Marcha das Mulheres: resistência, política e humor

Foto: UOL

No sábado 21 de Janeiro de 2017, foram 175 mil as pessoas que se juntaram no mais antigo jardim público dos EUA, no centro de Boston. Foi mais uma das 673 “marchas-irmãs”, que se organizaram por todo o mundo para acompanhar a principal, que teve lugar na capital norte-americana, em Washington D.C., um dia depois de Donald J. Trump se ter tornado Presidente.

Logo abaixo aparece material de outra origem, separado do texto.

(** X6.  What a successful training saved is what a new process gets back:
    after [train_model()] returned [True], a process that starts on the files
    it left loads them ([load_or_train_model()] returns [True] without
    looking at the training directory) and holds the same recognizer and the
    same registry, with the files unchanged; the dedup map starts empty; and
    when the counter was exact before the training, the loaded counter is the
    one the training stored. *)
Theorem trained_state_survives_restart dir fault b b' lg dir2 fault2 :
  train_model cv dir fault b = (true, b', lg) ->
  let b2 := snd (fst (startup cv dir2 fault2 b')) in
  fst (fst (startup cv dir2 fault2 b')) = true
  /\ face_recognizer b2 = face_recognizer b'
  /\ labels_map b2 = labels_map b'
  /\ LBPH_MODEL_FILE b2 = LBPH_MODEL_FILE b'
  /\ LABELS_MAP_FILE b2 = LABELS_MAP_FILE b'
  /\ ATTENDANCE_LOG_FILE b2 = ATTENDANCE_LOG_FILE b'
  /\ attendance_logged_today b2 = ∅
  /\ (counter_exact b -> next_label_id b2 = next_label_id b').
Proof.
  intros Htrain.
  destruct (train_model_success_files _ _ _ _ _ Htrain) as (m & Hm & Hfile & Hlabels & _).
  unfold startup, load_or_train_model. cbn [imported LBPH_MODEL_FILE LABELS_MAP_FILE].
  rewrite Hfile, Hlabels. cbn. rewrite Hm. repeat split; auto.
  intros Hexact.
  destruct (train_model_success_exact _ _ _ _ _ Hexact Htrain) as [-> _].
  reflexivity.
Qed.

(** X7.  A training that returns [False], for whatever reason, leaves the
    counter, the dedup map and the attendance file as they were and removes
    no label from the registry.  The labels file is as it was unless saving
    it failed once the file had been opened, which leaves it unreadable; the
    model file is as it was unless writing it failed once it had been opened,
    which leaves it unreadable, or the model was written and saving the
    labels then failed, which leaves the new model in it. *)
Theorem train_model_failure_keeps dir fault b b' lg :
  train_model cv dir fault b = (false, b', lg) ->
  next_label_id b' = next_label_id b
  /\ attendance_logged_today b' = attendance_logged_today b
  /\ ATTENDANCE_LOG_FILE b' = ATTENDANCE_LOG_FILE b
  /\ extends (labels_map b) (labels_map b')
  /\ (LABELS_MAP_FILE b' = LABELS_MAP_FILE b
      \/ exists e, fault = SaveRaisesPartial e
           /\ LABELS_MAP_FILE b' = Some Corrupt)
  /\ (LBPH_MODEL_FILE b' = LBPH_MODEL_FILE b
      \/ (exists e, fault = WriteRaisesPartial e
            /\ LBPH_MODEL_FILE b' = Some Corrupt)
      \/ (exists e m, (fault = SaveRaises e \/ fault = SaveRaisesPartial e)
            /\ face_recognizer b' = Some m
            /\ LBPH_MODEL_FILE b' = Some (Intact m))).
Proof.
  unfold train_model. destruct dir as [top|].
  2:{ intros [= <- <-]. repeat split; auto. intros l H; exact H. }
  destruct (detector_empty cv).
  { intros [= <- <-]. repeat split; auto. intros l H; exact H. }
  match goal with |- context [scan_training_dir cv top ?s] => set (st0 := s) end.
  assert (Hreg0 : labels_registered st0) by constructor.
  destruct (scan_training_dir_registered top st0 Hreg0) as [_ Hext].
  destruct (sc_images _).
  { intros [= <- <-]. simpl. repeat split; auto. }
  destruct fault; intros [= <- <-]; simpl;
    (split; [reflexivity|]); (split; [reflexivity|]); (split; [reflexivity|]);
    (split; [exact Hext|]); split; eauto 10.
Qed.

End Persistence.

Lemma trained_state_survives_restart_witness :
  let b2 := snd (fst (startup Toy.cv None TrainOk Toy.after_first_training)) in
  labels_map b2 = [(0, Toy.alice); (1, Toy.bob)] /\ next_label_id b2 = 2.
Proof.
  intros b2.
  destruct (trained_state_survives_restart (cv := Toy.cv)
              (Some Toy.alice_and_bob) TrainOk Toy.fresh Toy.after_first_training
              (snd (train_model Toy.cv (Some Toy.alice_and_bob) TrainOk Toy.fresh))
              None TrainOk eq_refl)
    as (_ & _ & Hmap & _ & _ & _ & _ & Hcounter).
  split; [exact Hmap|].
  exact (Hcounter (conj eq_refl (List.Forall_nil _))).
Defined.

Lemma train_model_failure_keeps_witness :
  next_label_id Toy.after_failed_training = 0
  /\ ATTENDANCE_LOG_FILE Toy.after_failed_training = None.
Proof.
  destruct (train_model_failure_keeps (cv := Toy.cv) (Some Toy.bob_faceless)
              TrainOk Toy.fresh Toy.after_failed_training
              (snd (train_model Toy.cv (Some Toy.bob_faceless) TrainOk Toy.fresh))
              eq_refl)
    as (Hcounter & _ & Hfile & _).
  split; [exact Hcounter | exact Hfile].
Defined.

(** ** The scan route beyond classification *)

Section ScanMore.
Context {cv : cv2}.
Implicit Types (b : backend cv) (amb : ambient cv).

Lemma log_attendance_frame now fault nm rn b :
  let b' := snd (fst (log_attendance cv now fault nm rn b)) in
  face_recognizer b' = face_recognizer b
  /\ labels_map b' = labels_map b
  /\ next_label_id b' = next_label_id b
  /\ LBPH_MODEL_FILE b' = LBPH_MODEL_FILE b
  /\ LABELS_MAP_FILE b' = LABELS_MAP_FILE b.
Proof.
  unfold log_attendance. destruct (interval_elapsed _ _); [|simpl; auto 6].
  destruct (ATTENDANCE_LOG_FILE b), fault; simpl; auto 6.
Qed.

(** The outcome of the loop (the texts, or the exception) is a function of
    the recognizer and the registry alone. *)
Lemma recognize_faces_outcome amb1 amb2 (gray_frame : image cv) (faces : list rect) :
  forall i1 i2 b1 b2 results lg1 lg2,
    same_model b1 b2 ->
    fst (fst (recognize_faces cv amb1 gray_frame faces i1 b1 results lg1))
    = fst (fst (recognize_faces cv amb2 gray_frame faces i2 b2 results lg2)).
Proof.
  induction faces as [|face faces IH]; intros i1 i2 b1 b2 results lg1 lg2 [Hrec Hmap];
    simpl; [reflexivity|].
  rewrite <- Hrec, <- Hmap.
  destruct (face_recognizer b1) as [m|] eqn:Hm; [|reflexivity].
  destruct (lbph_predict cv _ _ _) as [label confidence].
  destruct (Qltb confidence recognition_threshold && PyDict.mem label (labels_map b1));
    [|apply IH; split; congruence].
  destruct (PyDict.get label (labels_map b1)) as [who|] eqn:Hget; [|reflexivity].
  pose proof (log_attendance_frame (clock amb1 i1) (attendance_fault amb1 i1)
                (name who) (roll_no who) b1) as (H1 & H1' & _).
  pose proof (log_attendance_frame (clock amb2 i2) (attendance_fault amb2 i2)
                (name who) (roll_no who) b2) as (H2 & H2' & _).
  destruct (log_attendance cv (clock amb1 i1) _ _ _ b1) as [[ok1 b1'] lg1'].
  destruct (log_attendance cv (clock amb2 i2) _ _ _ b2) as [[ok2 b2'] lg2'].
  simpl in *. apply IH. split; congruence.
Qed.

Lemma log_extended_present (before after : option (list string)) :
  log_extended before after -> before <> None -> after <> None.
Proof.
  destruct before, after; simpl; intros H Hsome; congruence || contradiction.
Qed.

(** The loop changes nothing of the model, whether it ends or raises, and
    only adds to the attendance file. *)
Lemma recognize_faces_frame amb (gray_frame : image cv) (faces : list rect) :
  forall i b results lg,
    let b' := snd (fst (recognize_faces cv amb gray_frame faces i b results lg)) in
    face_recognizer b' = face_recognizer b
    /\ labels_map b' = labels_map b
    /\ next_label_id b' = next_label_id b
    /\ LBPH_MODEL_FILE b' = LBPH_MODEL_FILE b
    /\ LABELS_MAP_FILE b' = LABELS_MAP_FILE b
    /\ log_extended (ATTENDANCE_LOG_FILE b) (ATTENDANCE_LOG_FILE b')
    /\ (ATTENDANCE_LOG_FILE b <> None ->
        headed (ATTENDANCE_LOG_FILE b) -> headed (ATTENDANCE_LOG_FILE b')).
Proof.
  induction faces as [|face faces IH]; intros i b results lg; simpl.
  { repeat split; auto. apply log_extended_refl. }
  destruct (face_recognizer b) as [m|] eqn:Hm; simpl.
  2:{ repeat split; auto. apply log_extended_refl. }
  destruct (lbph_predict cv _ _ _) as [label confidence].
  destruct (Qltb confidence recognition_threshold && PyDict.mem label (labels_map b)).
  2:{ specialize (IH (S i) b (results ++ [unknown_text confidence]) lg).
      simpl in IH. rewrite Hm in IH. exact IH. }
  destruct (PyDict.get label (labels_map b)) as [who|]; simpl.
  2:{ repeat split; auto. apply log_extended_refl. }
  pose proof (log_attendance_frame (clock amb i) (attendance_fault amb i)
                (name who) (roll_no who) b) as (H1 & H2 & H3 & H4 & H5).
  pose proof (log_attendance_file (clock amb i) (attendance_fault amb i)
                (name who) (roll_no who) b) as (H6 & H7).
  destruct (log_attendance cv (clock amb i) _ _ _ b) as [[ok b1] lg1].
  simpl in *.
  specialize (IH (S i) b1 (results ++ [recognized_text who]) (lg ++ lg1)).
  simpl in IH. destruct IH as (I1 & I2 & I3 & I4 & I5 & I6 & I7).
  repeat split; try congruence.
  - eapply log_extended_trans; eassumption.
  - intros Hsome Hhead. apply I7; [|auto].
    exact (log_extended_present _ _ H6 Hsome).
Qed.
(** * GraphClusteringByDevice: a shallow embedding and its properties

    The development follows
    [compiler/lib/Transforms/GraphClusteringByDevice.cpp].  The IR is a
    function with a single block; operations are addressed by pointer
    ([OpPtr]), clusters by the key of their record in [op2cluster]. *)

From stdpp Require Import gmap strings list fin_maps.
From Stdlib Require Import ZArith Lia.

Set Warnings "-register-all,-clear-no-such-hyp".

(** ** The IR *)

(** An [Operation *]. *)
Abbreviation OpPtr := nat.

(** An SSA value: a result of an operation, or a block argument, which has
    no defining operation. *)
Inductive Value :=
| OpResult (owner : OpPtr) (idx : nat)
| BlockArgument (argNo : nat).

#[global] Instance Value_eq_dec : EqDecision Value.
Proof. solve_decision. Defined.

(** An operation: its address, its operands, the number of its results, its
    string attributes and its regions (a list of blocks, each a list of
    operations). *)
Inductive Operation := mkOperation {
  opSelf : OpPtr;
  opName : string;
  opOperands : list Value;
  opNumResults : nat;
  opAttrs : list (string * string);
  opRegions : list (list (list Operation));
}.

(** A function: its symbol, the operations of its entry block without the
    terminator, and the terminator. *)
Record FuncOp := mkFuncOp {
  symName : string;
  body : list Operation;
  retOp : Operation;
}.

Definition getDefiningOp (v : Value) : option OpPtr :=
  match v with
  | OpResult p _ => Some p
  | BlockArgument _ => None
  end.

(** [funcOp.front()]: the whole block, terminator included. *)
Definition front (f : FuncOp) : list Operation := body f ++ [retOp f].

(** Dereferencing a pointer to an operation of the block. *)
Definition deref (f : FuncOp) (p : OpPtr) : option Operation :=
  List.find (λ op, bool_decide (opSelf op = p)) (front f).

Definition getAttr (op : Operation) (name : string) : option string :=
  snd <$> List.find (λ kv, bool_decide (kv.1 = name)) (opAttrs op).

Definition DEVICE_ATTR_HOST : string := "host".

(** A use of a value: the operation that owns the operand, the chain of
    operations that enclose the owner (innermost first), the operand number
    and the value. *)
Record OpOperand := mkOpOperand {
  useOwner : Operation;
  useAncestors : list OpPtr;
  useNumber : nat;
  useValue : Value;
}.

(** Every operand of [op] and of the operations nested in its regions. *)
Fixpoint allOperands (anc : list OpPtr) (op : Operation) : list OpOperand :=
  imap (λ i v, mkOpOperand op anc i v) (opOperands op) ++
  flat_map (flat_map (flat_map (allOperands (opSelf op :: anc)))) (opRegions op).

Definition isResultOf (p : OpPtr) (v : Value) : bool :=
  match v with
  | OpResult q _ => bool_decide (q = p)
  | BlockArgument _ => false
  end.

(** [op->getUses()]: the uses of all results of [op].  The use list of MLIR
    is ordered by the history of the IR; here uses are listed in block
    order. *)
Definition getUses (f : FuncOp) (p : OpPtr) : list OpOperand :=
  List.filter (λ u, isResultOf p (useValue u)) (flat_map (allOperands []) (front f)).

(** [value.getUses()] for a single value. *)
Definition getValueUses (f : FuncOp) (v : Value) : list OpOperand :=
  List.filter (λ u, bool_decide (useValue u = v)) (flat_map (allOperands []) (front f)).

(** [op->isAncestor(owner)]: reflexive. *)
Definition isAncestor (p : OpPtr) (u : OpOperand) : bool :=
  bool_decide (p = opSelf (useOwner u)) || bool_decide (p ∈ useAncestors u).

(** ** Host marking *)

(** [isHostOp]: an operation nested in a region is host, or the operation
    carries the host device attribute. *)
Fixpoint isHostOp (attrName : string) (op : Operation) : bool :=
  existsb (existsb (existsb (isHostOp attrName))) (opRegions op)
  || match getAttr op attrName with
     | Some s => bool_decide (s = DEVICE_ATTR_HOST)
     | None => false
     end.

(** [insertOpsRecursively]: the recursion on defining operations stops at
    operations already in the set.  [fuel] bounds the depth of the
    recursion; [None] means the bound was too small. *)
Fixpoint insertOpsRecursively (fuel : nat) (f : FuncOp) (p : OpPtr)
    (opSet : gset OpPtr) : option (gset OpPtr) :=
  if decide (p ∈ opSet) then Some opSet
  else match deref f p with
       | None => Some ({[p]} ∪ opSet)
       | Some op =>
           match fuel with
           | O => None
           | S n =>
               foldl (λ acc v,
                        match acc, getDefiningOp v with
                        | Some s, Some d => insertOpsRecursively n f d s
                        | _, _ => acc
                        end)
                     (Some ({[p]} ∪ opSet)) (opOperands op)
           end
       end.

(** The set [hostOps] of the fallback strategy. *)
Definition hostOpsFrom (fuel : nat) (f : FuncOp) (attrName : string)
    (l : list Operation) : option (gset OpPtr) :=
  foldl (λ acc op,
           match acc with
           | Some s => if isHostOp attrName op
                       then insertOpsRecursively fuel f (opSelf op) s
                       else Some s
           | None => None
           end) (Some ∅) l.

Definition hostOps (f : FuncOp) (attrName : string) : option (gset OpPtr) :=
  hostOpsFrom (length (front f)) f attrName (body f).

(** ** Clusters *)

(** [llvm::SetVector]: insertion-ordered, without duplicates. *)
Definition sv_insert (x : OpPtr) (l : list OpPtr) : list OpPtr :=
  if decide (x ∈ l) then l else l ++ [x].

Definition sv_insert_range (l xs : list OpPtr) : list OpPtr :=
  foldl (λ acc x, sv_insert x acc) l xs.

Definition sv_remove (x : OpPtr) (l : list OpPtr) : list OpPtr :=
  List.filter (λ y, bool_decide (y ≠ x)) l.

(** [ActiveDeviceCluster].  A pointer to a cluster is the key of its record
    in [op2cluster]; [None] is the null pointer. *)
Record ActiveDeviceCluster := mkCluster {
  operations : list OpPtr;
  mergedInto : option OpPtr;
}.

Abbreviation OpClusterMap := (gmap OpPtr ActiveDeviceCluster).

Definition setMergedInto (to : option OpPtr) (c : ActiveDeviceCluster) :=
  mkCluster (operations c) to.

Definition setOperations (l : list OpPtr) (c : ActiveDeviceCluster) :=
  mkCluster l (mergedInto c).

(** [getRoot], with path compression.  [fuel] bounds the number of links
    followed. *)
Fixpoint getRoot_fuel (fuel : nat) (m : OpClusterMap) (k : OpPtr)
    : option (OpPtr * OpClusterMap) :=
  c ← m !! k;
  match mergedInto c with
  | None => Some (k, m)
  | Some p =>
      match fuel with
      | O => None
      | S n =>
          '(r, m') ← getRoot_fuel n m p;
          Some (r, alter (setMergedInto (Some r)) k m')
      end
  end.

Definition getRoot (m : OpClusterMap) (k : OpPtr) : option (OpPtr * OpClusterMap) :=
  getRoot_fuel (size m) m k.

(** The state of a clustering run: the function, whose block is reordered by
    the merges, and the cluster records. *)
Record State := mkState {
  ir : FuncOp;
  op2cluster : OpClusterMap;
}.

(** Position of an operation in its block. *)
Definition position (l : list Operation) (p : OpPtr) : option nat :=
  fst <$> list_find (λ op, opSelf op = p) l.

(** [Operation::isBeforeInBlock]; both operations must be in the block. *)
Definition opIsBeforeInBlock (f : FuncOp) (a b : OpPtr) : option bool :=
  i ← position (front f) a;
  j ← position (front f) b;
  Some (bool_decide (i < j)).

(** [ActiveDeviceCluster::isBeforeInBlock]. *)
Definition isBeforeInBlock (f : FuncOp) (this other : ActiveDeviceCluster)
    : option bool :=
  a ← last (operations this);
  b ← head (operations other);
  opIsBeforeInBlock f a b.

(** The operations from the one after [a] up to, not including, [b], as the
    [OpList] that the range constructor builds. *)
Definition opsBetween (f : FuncOp) (a b : OpPtr) : option (list OpPtr) :=
  i ← position (front f) a;
  j ← position (front f) b;
  Some (sv_insert_range [] (opSelf <$> take (j - S i) (drop (S i) (front f)))).

Fixpoint anyDefIn (op : Operation) (ops : list OpPtr) : bool :=
  existsb (existsb (existsb (λ innerOp, anyDefIn innerOp ops))) (opRegions op)
  || existsb (λ operand,
                match getDefiningOp operand with
                | Some d => bool_decide (d ∈ ops)
                | None => false
                end) (opOperands op).

Definition anyUseIn (f : FuncOp) (p : OpPtr) (ops : list OpPtr) : bool :=
  existsb (λ use,
             existsb (λ op, isAncestor op use) ops
             || bool_decide (opSelf (useOwner use) ∈ ops))
          (getUses f p).
(** * G-code Sender (sender.py): line classifier, program loader and
      streaming state machine

    A shallow embedding of [sender.py].  Text is [String.string]: every
    character is a code point below 256.  Python's [str.strip], the regular
    expressions [GCODE_LINE_RE] and [COMMENT_RE], [str.splitlines] and the
    axis scan of [_tick] are written out as scanners over such strings; the
    window with its [SenderState], its [SerialWorker] and its timers is a
    record, and every slot of the window is a function from the window to
    the next window and the list of calls it made on the log, the message
    boxes and the progress bar. *)

From Stdlib Require Import String Ascii List Bool ZArith QArith Lia.
Import ListNotations.

Local Open Scope string_scope.
Local Open Scope Z_scope.

(** ** Python [str] primitives *)

Module Str.

(** [str.isspace] on one character, also the class [\s] of [re] on [str]
    patterns: TAB..CR, FS..US, SPACE, NEL and NBSP. *)
Definition isspace (c : ascii) : bool :=
  let n := N_of_ascii c in
  ((9 <=? n) && (n <=? 13) || (28 <=? n) && (n <=? 32)
   || (n =? 133) || (n =? 160))%N.

(** The class [\d] of [re]: the only decimal digits below 256. *)
Definition isdigit (c : ascii) : bool :=
  let n := N_of_ascii c in ((48 <=? n) && (n <=? 57))%N.

Fixpoint lstrip (s : string) : string :=
  match s with
  | String c t => if isspace c then lstrip t else s
  | EmptyString => EmptyString
  end.

Fixpoint rstrip (s : string) : string :=
  match s with
  | String c t =>
      match rstrip t with
      | EmptyString => if isspace c then EmptyString else String c EmptyString
      | r => String c r
      end
  | EmptyString => EmptyString
  end.

(** [s.strip()] *)
Definition strip (s : string) : string := rstrip (lstrip s).

(** [s.startswith(p)] *)
Fixpoint startswith (s p : string) : bool :=
  match p, s with
  | EmptyString, _ => true
  | String a p', String b s' => (a =? b)%char && startswith s' p'
  | String _ _, EmptyString => false
  end.

(** [str.upper] and [str.lower] on the ASCII letters.  The other
    characters are left as they are: none of them maps to an ASCII letter,
    digit, sign or dot, which is all the callers look at. *)
Definition upper_char (c : ascii) : ascii :=
  let n := N_of_ascii c in
  if ((97 <=? n) && (n <=? 122))%N then ascii_of_N (n - 32) else c.

Definition lower_char (c : ascii) : ascii :=
  let n := N_of_ascii c in
  if ((65 <=? n) && (n <=? 90))%N then ascii_of_N (n + 32) else c.

Fixpoint upper (s : string) : string :=
  match s with
  | String c t => String (upper_char c) (upper t)
  | EmptyString => EmptyString
  end.

Fixpoint lower (s : string) : string :=
  match s with
  | String c t => String (lower_char c) (lower t)
  | EmptyString => EmptyString
  end.

(** Line boundaries of [str.splitlines]: LF, VT, FF, CR, FS, GS, RS, NEL. *)
Definition is_linebreak (c : ascii) : bool :=
  let n := N_of_ascii c in
  ((10 <=? n) && (n <=? 13) || (28 <=? n) && (n <=? 30) || (n =? 133))%N.

(** [splitlines_from line s]: [line] is the text read since the last
    boundary.  CR LF is one boundary; a last line is kept only when it is
    not empty. *)
Fixpoint splitlines_from (line s : string) : list string :=
  match s with
  | EmptyString =>
      match line with EmptyString => [] | _ => [line] end
  | String c t =>
      if is_linebreak c then
        match c, t with
        | "013"%char, String "010"%char t' => line :: splitlines_from "" t'
        | _, _ => line :: splitlines_from "" t
        end
      else splitlines_from (line ++ String c "") t
  end.

(** [text.splitlines()] *)
Definition splitlines (text : string) : list string :=
  splitlines_from "" text.

(** [\s*$] from here: only white space is left. *)
Fixpoint all_space (s : string) : bool :=
  match s with
  | String c t => isspace c && all_space t
  | EmptyString => true
  end.

End Str.

(** ** Utilities of sender.py *)

(** The class [[GMT]] *)
Definition is_GMT (c : ascii) : bool :=
  (c =? "G")%char || (c =? "M")%char || (c =? "T")%char.

(** [GCODE_LINE_RE.match(s)] for
    [GCODE_LINE_RE = re.compile(r"^\s*([GMT]\d+|;|#|\()")]: white space is
    skipped, then one of the four alternatives has to start the rest. *)
Definition GCODE_LINE_RE_match (s : string) : bool :=
  match Str.lstrip s with
  | String c r =>
      is_GMT c && match r with String d _ => Str.isdigit d | EmptyString => false end
      || (c =? ";")%char || (c =? "#")%char || (c =? "(")%char
  | EmptyString => false
  end.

O movimento Women’s March (Marcha da Mulheres) nasceu de baixo para cima, pouco depois da eleição de 8 de Novembro de 2016 que surpreendeu grande parte da América com a vitória de Trump. Tal como as raízes das ervas que nascem da terra, é um movimento de base, politizado mas não partidário, que partiu da vontade de acção de cidadãos comuns – neste caso, de mulheres comuns – construírem uma democracia participativa. Um pequeno grupo de desconhecidas lançou o desafio através das redes sociais. A resposta foi avassaladora e a prova disso foi aquilo que aconteceu em Washington, nos Estados Unidos e no mundo inteiro no dia 21 de Janeiro e levou milhões de pessoas a saírem de casa para, unidas, se manifestarem. Já é considerada a maior manifestação que alguma vez aconteceu no país. Nenhuma rede social teria substituído a força da presença humana. Mas não chega. E a partir daqui tudo regressará às redes sociais onde nasceu – a marcha foi apenas o primeiro passo de muitas acções e iniciativas no sentido de dar continuidade ao espírito, às ideias e políticas da Women’s March.

Por tudo aquilo que a América de Trump pôs em risco, marchar marchar
O que é que defendem as pessoas de todas as idades e origens étnicas – mulheres, sobretudo, mas também, homens, crianças – que no sábado se juntaram no centro de Boston e em tantos outros lugares? As únicas palavras que poderiam reunir a multiplicidade de causas são os direitos humanos, a justiça social, a igualdade, a tolerância, a paz.Todos valores que se sentiram postos em causa pelas palavras e políticas anunciadas por Donald Trump durante a intensa campanha eleitoral e que se viram, realmente, ameaçados pela sua eleição. Aquilo que se tornou visível nas milhares de frases escritas à mão em cartazes, folhas de papel, cartões reciclados, erguidos por entre a multidão de cabeças (cor-de-rosa) foi precisamente essa diversidade de ideias e causas. Os cartazes diziam coisas diferentes, mas todos dialogavam uns com os outros. “Women’s rights are human rights”, defender os direitos das mulheres é defender os direitos humanos e vice-versa. Os benefícios para uns são os benefícios de todos.

No dia 21 de Janeiro, defenderam-se os mais frágeis e marginalizados, os “ilegais”, os imigrantes ameaçados pela deportação devido às novas políticas, as mulheres vítimas de violência, o planeamento familiar, os direitos LGBT, as pessoas com deficiência, tal como os direitos reprodutivos ou a desigualdade salarial entre homens e mulheres, ainda tão tolerada nos Estados Unidos como noutros lugares do mundo democrático. “Trabalho igual/salário igual.” Contra o racismo, a desigualdade, a discriminação e a intolerância. “Em vez de muros construam-se pontes”, lia-se em vários cartazes. São múltiplos os cruzamentos entre as diferentes esferas, da justiça à igualdade ou à ecologia. E mesmo que algumas pessoas se sintam mais identificadas com umas causas do que com outras, cada vez existe mais consciência de como todas se cruzam.